-- The records follows --

Lemma wait_response_answers depth id frames c r :
  response_of id c = None -> fst (wait_response depth id frames c) = Some (Response r) ->
  exists f, f ∈ frames /\ answers depth f id r.
Proof.
  revert c. induction frames as [|f frames IH]; intros c Hn; simpl; rewrite Hn; [done|].
  destruct (dw_reader_running c); [|done]. intros H.
  destruct (response_of id (reader_iteration depth f c)) as [i|] eqn:Ei.
  - assert (i = Response r) as ->.
    { destruct frames; simpl in H; rewrite Ei in H; by injection H. }
    exists f. split; [left|]. by apply (reader_iteration_answers depth f id _ c Hn Ei).
  - destruct (IH _ Ei H) as (f' & Hf & Ha). exists f'. split; [by right|done].
Qed.

(** ** Requests *)

Lemma quiet_ensure_connected x c : quiet c (snd (ensure_connected x c)).
Proof.
  unfold ensure_connected. destruct (dw_connected c); [reflexivity|].
  destruct (dw_reader_error c); [reflexivity|apply quiet_reconnect].
Qed.

Lemma fresh_response c : ids_ok c -> response_of (dw_next_request_id c) c = None.
Proof.
  intros [_ Hr]. unfold response_of. destruct (List.find _ _) as [[k i]|] eqn:E; [|done].
  apply find_some in E as [Hin Hk]. rewrite Forall_forall in Hr. apply list_elem_of_In in Hin.
  specialize (Hr _ Hin). simpl in *. lia.
Qed.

-- The records concluded --

Prompt:
What are the lines above, starting at the one with "- destruct (IH" and ending at the one with "apply find_some in"? Give them again exactly, and only them.

Task response:
  - destruct (IH _ Ei H) as (f' & Hf & Ha). exists f'. split; [by right|done].
Qed.

(** ** Requests *)

Lemma quiet_ensure_connected x c : quiet c (snd (ensure_connected x c)).
Proof.
  unfold ensure_connected. destruct (dw_connected c); [reflexivity|].
  destruct (dw_reader_error c); [reflexivity|apply quiet_reconnect].
Qed.

Lemma fresh_response c : ids_ok c -> response_of (dw_next_request_id c) c = None.
Proof.
  intros [_ Hr]. unfold response_of. destruct (List.find _ _) as [[k i]|] eqn:E; [|done].
  apply find_some in E as [Hin Hk]. rewrite Forall_forall in Hr. apply list_elem_of_In in Hin.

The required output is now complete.